Stored entries

>>>>>

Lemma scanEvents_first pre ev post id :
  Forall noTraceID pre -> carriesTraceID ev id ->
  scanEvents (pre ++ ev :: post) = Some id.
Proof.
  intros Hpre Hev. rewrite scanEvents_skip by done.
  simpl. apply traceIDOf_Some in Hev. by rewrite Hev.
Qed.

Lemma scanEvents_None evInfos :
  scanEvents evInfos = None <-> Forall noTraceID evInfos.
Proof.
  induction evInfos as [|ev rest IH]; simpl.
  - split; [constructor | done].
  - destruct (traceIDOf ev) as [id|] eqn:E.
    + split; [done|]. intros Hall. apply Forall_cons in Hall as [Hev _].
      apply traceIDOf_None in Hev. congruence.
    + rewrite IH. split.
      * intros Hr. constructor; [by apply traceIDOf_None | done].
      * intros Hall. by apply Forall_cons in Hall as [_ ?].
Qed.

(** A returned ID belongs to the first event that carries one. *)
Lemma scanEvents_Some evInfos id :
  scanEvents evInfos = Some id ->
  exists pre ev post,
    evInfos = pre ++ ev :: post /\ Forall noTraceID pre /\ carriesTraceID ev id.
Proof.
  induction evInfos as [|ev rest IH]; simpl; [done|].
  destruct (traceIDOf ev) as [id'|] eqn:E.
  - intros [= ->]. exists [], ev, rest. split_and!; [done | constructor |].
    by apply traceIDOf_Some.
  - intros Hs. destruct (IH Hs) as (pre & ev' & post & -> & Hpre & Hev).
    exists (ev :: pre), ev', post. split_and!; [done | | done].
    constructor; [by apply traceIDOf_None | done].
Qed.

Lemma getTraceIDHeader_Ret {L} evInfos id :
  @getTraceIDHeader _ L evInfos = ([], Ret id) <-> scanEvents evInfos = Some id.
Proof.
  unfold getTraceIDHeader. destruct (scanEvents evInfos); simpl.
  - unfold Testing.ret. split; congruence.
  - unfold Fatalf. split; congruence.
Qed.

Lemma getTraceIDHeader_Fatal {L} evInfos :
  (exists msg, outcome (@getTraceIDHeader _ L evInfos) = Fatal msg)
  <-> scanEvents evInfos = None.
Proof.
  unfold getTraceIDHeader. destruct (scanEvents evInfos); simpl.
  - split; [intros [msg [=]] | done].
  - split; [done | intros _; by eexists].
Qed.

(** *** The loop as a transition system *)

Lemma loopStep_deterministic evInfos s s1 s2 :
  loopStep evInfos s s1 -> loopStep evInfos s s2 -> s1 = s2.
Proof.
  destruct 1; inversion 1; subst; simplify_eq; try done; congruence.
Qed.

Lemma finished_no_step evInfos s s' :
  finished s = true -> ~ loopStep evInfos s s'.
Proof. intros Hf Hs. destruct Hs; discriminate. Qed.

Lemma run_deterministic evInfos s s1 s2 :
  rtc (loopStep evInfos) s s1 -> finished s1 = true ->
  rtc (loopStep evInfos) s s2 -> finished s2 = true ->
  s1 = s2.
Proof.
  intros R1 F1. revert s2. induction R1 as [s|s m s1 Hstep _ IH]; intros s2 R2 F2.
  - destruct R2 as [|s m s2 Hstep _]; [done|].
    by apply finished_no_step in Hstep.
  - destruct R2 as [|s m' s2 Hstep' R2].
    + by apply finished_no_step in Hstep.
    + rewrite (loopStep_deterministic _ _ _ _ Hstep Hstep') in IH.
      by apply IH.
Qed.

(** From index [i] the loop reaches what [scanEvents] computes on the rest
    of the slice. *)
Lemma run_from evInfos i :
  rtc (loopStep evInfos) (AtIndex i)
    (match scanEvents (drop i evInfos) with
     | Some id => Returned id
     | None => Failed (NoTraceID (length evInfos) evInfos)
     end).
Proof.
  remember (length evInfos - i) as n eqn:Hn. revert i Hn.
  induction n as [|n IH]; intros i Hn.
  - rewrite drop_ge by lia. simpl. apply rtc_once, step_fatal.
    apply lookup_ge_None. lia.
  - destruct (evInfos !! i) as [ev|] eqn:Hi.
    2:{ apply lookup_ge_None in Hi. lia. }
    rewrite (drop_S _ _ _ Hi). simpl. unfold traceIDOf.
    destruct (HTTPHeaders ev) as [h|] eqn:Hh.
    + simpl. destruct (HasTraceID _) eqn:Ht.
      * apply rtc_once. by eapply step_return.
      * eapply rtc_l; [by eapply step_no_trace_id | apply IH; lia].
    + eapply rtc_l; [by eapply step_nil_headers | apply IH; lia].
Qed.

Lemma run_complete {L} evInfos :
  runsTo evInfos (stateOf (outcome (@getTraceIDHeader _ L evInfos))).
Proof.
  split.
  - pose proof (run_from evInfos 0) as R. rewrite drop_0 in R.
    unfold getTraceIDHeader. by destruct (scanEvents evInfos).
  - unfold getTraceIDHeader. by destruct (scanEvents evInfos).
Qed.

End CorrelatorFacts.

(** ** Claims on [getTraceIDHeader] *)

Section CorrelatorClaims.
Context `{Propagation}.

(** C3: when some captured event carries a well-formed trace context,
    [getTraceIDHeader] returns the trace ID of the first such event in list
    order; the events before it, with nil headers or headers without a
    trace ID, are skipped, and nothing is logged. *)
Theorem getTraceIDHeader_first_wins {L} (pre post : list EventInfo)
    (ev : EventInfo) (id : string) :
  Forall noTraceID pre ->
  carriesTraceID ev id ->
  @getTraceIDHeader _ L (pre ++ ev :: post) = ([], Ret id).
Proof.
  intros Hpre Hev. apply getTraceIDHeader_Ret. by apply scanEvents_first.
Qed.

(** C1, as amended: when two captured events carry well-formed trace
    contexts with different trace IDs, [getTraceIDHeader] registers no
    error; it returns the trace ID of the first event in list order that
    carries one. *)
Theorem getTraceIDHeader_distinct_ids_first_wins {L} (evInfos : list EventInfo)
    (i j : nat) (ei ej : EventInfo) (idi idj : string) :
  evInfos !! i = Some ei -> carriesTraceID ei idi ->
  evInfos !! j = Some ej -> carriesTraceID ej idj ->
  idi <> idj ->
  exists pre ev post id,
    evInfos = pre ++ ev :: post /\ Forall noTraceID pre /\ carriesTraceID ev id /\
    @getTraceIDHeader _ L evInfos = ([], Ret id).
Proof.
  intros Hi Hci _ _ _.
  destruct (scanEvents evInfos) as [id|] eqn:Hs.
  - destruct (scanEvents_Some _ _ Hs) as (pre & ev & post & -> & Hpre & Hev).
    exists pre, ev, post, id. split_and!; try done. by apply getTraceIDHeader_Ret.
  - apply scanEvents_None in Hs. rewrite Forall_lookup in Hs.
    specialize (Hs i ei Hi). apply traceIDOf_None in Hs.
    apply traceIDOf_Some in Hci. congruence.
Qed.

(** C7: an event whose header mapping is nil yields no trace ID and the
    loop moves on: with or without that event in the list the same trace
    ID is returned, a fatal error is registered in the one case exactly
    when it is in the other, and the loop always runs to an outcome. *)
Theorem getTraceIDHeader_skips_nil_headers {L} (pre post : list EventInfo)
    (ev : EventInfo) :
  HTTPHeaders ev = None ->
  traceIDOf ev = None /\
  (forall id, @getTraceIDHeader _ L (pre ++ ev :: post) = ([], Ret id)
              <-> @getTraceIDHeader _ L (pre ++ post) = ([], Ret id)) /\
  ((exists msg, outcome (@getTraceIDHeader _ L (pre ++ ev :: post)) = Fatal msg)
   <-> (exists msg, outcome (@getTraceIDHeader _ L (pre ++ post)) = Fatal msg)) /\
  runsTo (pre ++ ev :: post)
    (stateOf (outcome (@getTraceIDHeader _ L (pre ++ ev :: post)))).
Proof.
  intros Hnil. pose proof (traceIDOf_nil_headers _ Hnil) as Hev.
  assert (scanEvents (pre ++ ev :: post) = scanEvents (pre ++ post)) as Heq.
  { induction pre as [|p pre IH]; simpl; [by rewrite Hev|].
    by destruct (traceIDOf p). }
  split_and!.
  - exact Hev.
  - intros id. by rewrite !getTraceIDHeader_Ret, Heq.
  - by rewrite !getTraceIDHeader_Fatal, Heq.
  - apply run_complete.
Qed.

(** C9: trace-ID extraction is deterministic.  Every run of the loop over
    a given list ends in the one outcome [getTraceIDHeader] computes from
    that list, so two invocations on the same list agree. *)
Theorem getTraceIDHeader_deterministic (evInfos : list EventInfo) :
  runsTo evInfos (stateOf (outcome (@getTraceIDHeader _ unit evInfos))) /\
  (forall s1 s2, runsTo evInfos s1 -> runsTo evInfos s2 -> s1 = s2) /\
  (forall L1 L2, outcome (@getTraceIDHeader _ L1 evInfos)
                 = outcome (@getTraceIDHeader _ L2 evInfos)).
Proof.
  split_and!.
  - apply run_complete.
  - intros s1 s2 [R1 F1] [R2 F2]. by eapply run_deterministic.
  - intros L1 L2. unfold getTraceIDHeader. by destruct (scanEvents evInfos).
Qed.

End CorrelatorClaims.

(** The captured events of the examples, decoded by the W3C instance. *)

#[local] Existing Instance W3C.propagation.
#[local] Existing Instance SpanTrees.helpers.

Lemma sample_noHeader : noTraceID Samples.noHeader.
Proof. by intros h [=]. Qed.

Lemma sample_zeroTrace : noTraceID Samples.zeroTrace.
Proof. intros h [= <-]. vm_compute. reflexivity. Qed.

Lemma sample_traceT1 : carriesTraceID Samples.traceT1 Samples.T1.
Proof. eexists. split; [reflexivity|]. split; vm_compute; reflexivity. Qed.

<<<<<

Above are the records; copy exactly the lines from the line with "loop moves on: with" through the line with "when it is in", both included.

** Expected answer **
    loop moves on: with or without that event in the list the same trace
    ID is returned, a fatal error is registered in the one case exactly
    when it is in the other, and the loop always runs to an outcome. *)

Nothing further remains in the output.